Комментарий |

Медовый месяц

Начало июля, Белорусский вокзал. Родители моей жены испуганно
провожают нас напутствием «Возвращайтесь живыми и здоровыми!».
«Ну, уж, как получиться», сурово отвечаю я.

Мы, всего полтора месяца как обвенчались. У нас свадебное путешествие.
Одна знакомая наша пара отправилась в Европу, другая – в Египет,
а мы – в Заполярье.

Но не прямиком, а транзитом через русскую глубинку.

Ночью в окне, в лучах подсветки мелькнул сказочный Дмитров.

Потом Некоуз, Шестихино, Веретея. После наших московских Автозаводских
и Авиамоторных пространство словно начинает говорить с нами на
другом языке. В Веретее, что на берегу Рыбинского моря – растерзанный
собор.

Здесь, в ожидании первенца проводит свой летний отдых Алена Аркадьевна
Третьякова – фольклорист с мировым именем. Год назад она сыграла
здесь свою свадьбу, на которую съезжались фольклористы со всей
России. Местные жители вспоминают это до сих пор: «В прошлом годе
у нас тут цыгане пировали!»

Огромный храм стоит, зияя дырами куполов. Рядом овраг, где в 18
году расстреливали участников крестьянского восстания. Здесь мужикам
было что терять, жили в Веретее зажиточно, простые крестьяне владели
заводами.

Когда в конце 60ых официальные гонения на церковь прекратились,
обезумевший без Бога народ продолжал растаскивать храм. Рассказывают
об одном местом мужике, вывезшим из храма для своих нужд мраморный
пол.

Пожары, суды, раковые заболевания вскоре обрушились на его семейство…

Многие веретейцы воспоминанают об отце Павле – главном герое недавно
вышедшей книги «Последний Старец», Архимандрите Павле Груздеве.
«Помним, бежит куда-то зимой по снегу босиком..»

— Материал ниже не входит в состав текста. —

(** * DebInstaller: a shallow embedding of the package-install controller

    The development follows [debinstaller.h] / [debinstaller.cpp]:

    - [QStr]   : the [QString] operations the controller calls;
    - [Dbl]    : the C++ [double] (IEEE 754 binary64) and [QString::number];
    - [Deb]    : the [DebInstaller] object, its private helpers, its slots,
                 and the events the Qt event loop delivers to it.

    Qt, dpkg and libapt are not part of the repository.  What they answer is
    collected in the record [Deb.Env]; what they do to the object (buffers of
    the child process, the future watched by the [QFutureWatcher]) is part of
    the object state. *)

From Stdlib Require Import ZArith List String Ascii Bool Lia.
From Stdlib Require Import DecimalString.
From Stdlib Require Import Floats.SpecFloat.
Import ListNotations.

Open Scope string_scope.
Open Scope Z_scope.

(* ================================================================== *)
(** ** QString *)
(* ================================================================== *)

(** A [QString] is taken as the sequence of its code units, restricted to
    the 8-bit range; the bytes a process prints are taken as such a string. *)
Module QStr.

(** [QString::isEmpty] *)
Definition isEmpty (s : string) : bool :=
  match s with
  | EmptyString => true
  | String _ _ => false
  end.

(** [startsWith]: [p] is a prefix of [s]. *)
Fixpoint startsWith (p s : string) : bool :=
  match p with
  | EmptyString => true
  | String a p' =>
      match s with
      | EmptyString => false
      | String b s' => Ascii.eqb a b && startsWith p' s'
      end
  end.

(** Drop the first [n] characters. *)
Fixpoint skip (n : nat) (s : string) : string :=
  match n with
  | O => s
  | S n' =>
      match s with
      | EmptyString => EmptyString
      | String _ s' => skip n' s'
      end
  end.

(** [QString::remove(const QString &)]: every occurrence of [needle] is
    removed in one pass from left to right; an empty needle removes nothing.
    [k] counts the characters of the current occurrence still to delete. *)
Fixpoint removeFrom (needle : string) (k : nat) (s : string) : string :=
  match s with
  | EmptyString => EmptyString
  | String c s' =>
      match k with
      | S k' => removeFrom needle k' s'
      | O =>
          if negb (isEmpty needle) && startsWith needle s
          then removeFrom needle (Nat.pred (String.length needle)) s'
          else String c (removeFrom needle O s')
      end
  end.

Definition remove (needle s : string) : string := removeFrom needle O s.

(** [QString::contains(needle, Qt::CaseSensitive)] *)
Fixpoint contains (needle s : string) : bool :=
  startsWith needle s
  || match s with
     | EmptyString => false
     | String _ s' => contains needle s'
     end.

(** ASCII lower case, the folding that matters for the keywords the
    controller looks for. *)
Definition toLowerChar (c : ascii) : ascii :=
  let n := nat_of_ascii c in
  if (Nat.leb 65 n && Nat.leb n 90)%bool then ascii_of_nat (n + 32) else c.

Fixpoint toLower (s : string) : string :=
  match s with
  | EmptyString => EmptyString
  | String c s' => String (toLowerChar c) (toLower s')
  end.

(** [QString::contains(needle, Qt::CaseInsensitive)] *)
Definition containsCI (needle s : string) : bool :=
  contains (toLower needle) (toLower s).

(** [QChar::isSpace] on the 8-bit range: TAB, LF, VT, FF, CR, space, and the
    two Latin-1 separators NEL (0x85) and NBSP (0xA0). *)
Definition isSpace (c : ascii) : bool :=
  let n := nat_of_ascii c in
  (Nat.eqb n 32 || (Nat.leb 9 n && Nat.leb n 13) || Nat.eqb n 133 || Nat.eqb n 160)%bool.

(** The class [\s] of the regular-expression engine (no Unicode
    properties): TAB, LF, VT, FF, CR and space. *)
Definition isRegexSpace (c : ascii) : bool :=
  let n := nat_of_ascii c in
  (Nat.eqb n 32 || (Nat.leb 9 n && Nat.leb n 13))%bool.

Definition newline : ascii := ascii_of_nat 10.

Fixpoint dropWhile (f : ascii -> bool) (s : string) : string :=
  match s with
  | EmptyString => EmptyString
  | String c s' => if f c then dropWhile f s' else s
  end.

Fixpoint takeWhile (f : ascii -> bool) (s : string) : string :=
  match s with
  | EmptyString => EmptyString
  | String c s' => if f c then String c (takeWhile f s') else EmptyString
  end.

(** Remove the characters satisfying [f] from the end. *)
Fixpoint dropWhileEnd (f : ascii -> bool) (s : string) : string :=
  match s with
  | EmptyString => EmptyString
  | String c s' =>
      let r := dropWhileEnd f s' in
      if isEmpty r && f c then EmptyString else String c r
  end.

(** [QString::trimmed]: white space removed from both ends. *)
Definition trimmed (s : string) : string :=
  dropWhileEnd isSpace (dropWhile isSpace s).

(** [QString::indexOf(QChar)], [None] standing for -1. *)
Fixpoint indexOf (c : ascii) (s : string) : option nat :=
  match s with
  | EmptyString => None
  | String d s' =>
      if Ascii.eqb c d then Some O
      else match indexOf c s' with
           | Some i => Some (S i)
           | None => None
           end
  end.

(** [QString::left(n)] *)
Fixpoint left (n : nat) (s : string) : string :=
  match n with
  | O => EmptyString
  | S n' =>
      match s with
      | EmptyString => EmptyString
      | String c s' => String c (left n' s')
      end
  end.

(** First and last character. *)
Definition first (s : string) : option ascii :=
  match s with
  | EmptyString => None
  | String c _ => Some c
  end.

Fixpoint last (s : string) : option ascii :=
  match s with
  | EmptyString => None
  | String c EmptyString => Some c
  | String _ s' => last s'
  end.

(** The character [c] occurs in [s]. *)
Fixpoint hasChar (c : ascii) (s : string) : bool :=
  match s with
  | EmptyString => false
  | String d s' => Ascii.eqb c d || hasChar c s'
  end.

Сразу за Веретеей, маленькая деревенька Прямик. В ходу такие диалоги:

« – Ты куда пошел? – Да, на «Прямик»…

К водохранилищу, хотя оно всего в километре, не подойти – болотина!
Рыбинская лужа – общая боль. К нам прямо на улице подходили мужики,
и заговаривали об этом. «А вы знаете, на чем Ельцин во власть
въехал? Он Рыбинское море обещал спустить! Кто сейчас про это
помнит! А жижа зловонная – вот она, на месте!» А ведь, судя по
археологическим раскопкам, раньше здесь водились осетры, белорыбица.
В грустных мыслях мы с женой закусываем копченым карасиком…

И потихоньку перебираемся дальше на север.

В Тутаеве, некогда Романове-Борисоглебске мы знакомимся с иеромонахом
Антонием. Он – руководитель молодежного объединения, и сам молод.
Строит на крутых волжских берегах старинную ладью, чтобы у подростков
появился положительный досуг. За это начинание мы между собой
начинаем называть его (прости нас, Господи) – отец Понтоний.

Кстати, насчет понтонов – паромная переправа в Тутаеве местным
мэром уничтожена. Впервые за 200 лет город, лежащий на разных
берегах Волги, разорван на две части. Люди вынуждены добираться
до своих соседей через Рыбинск или Ярославль.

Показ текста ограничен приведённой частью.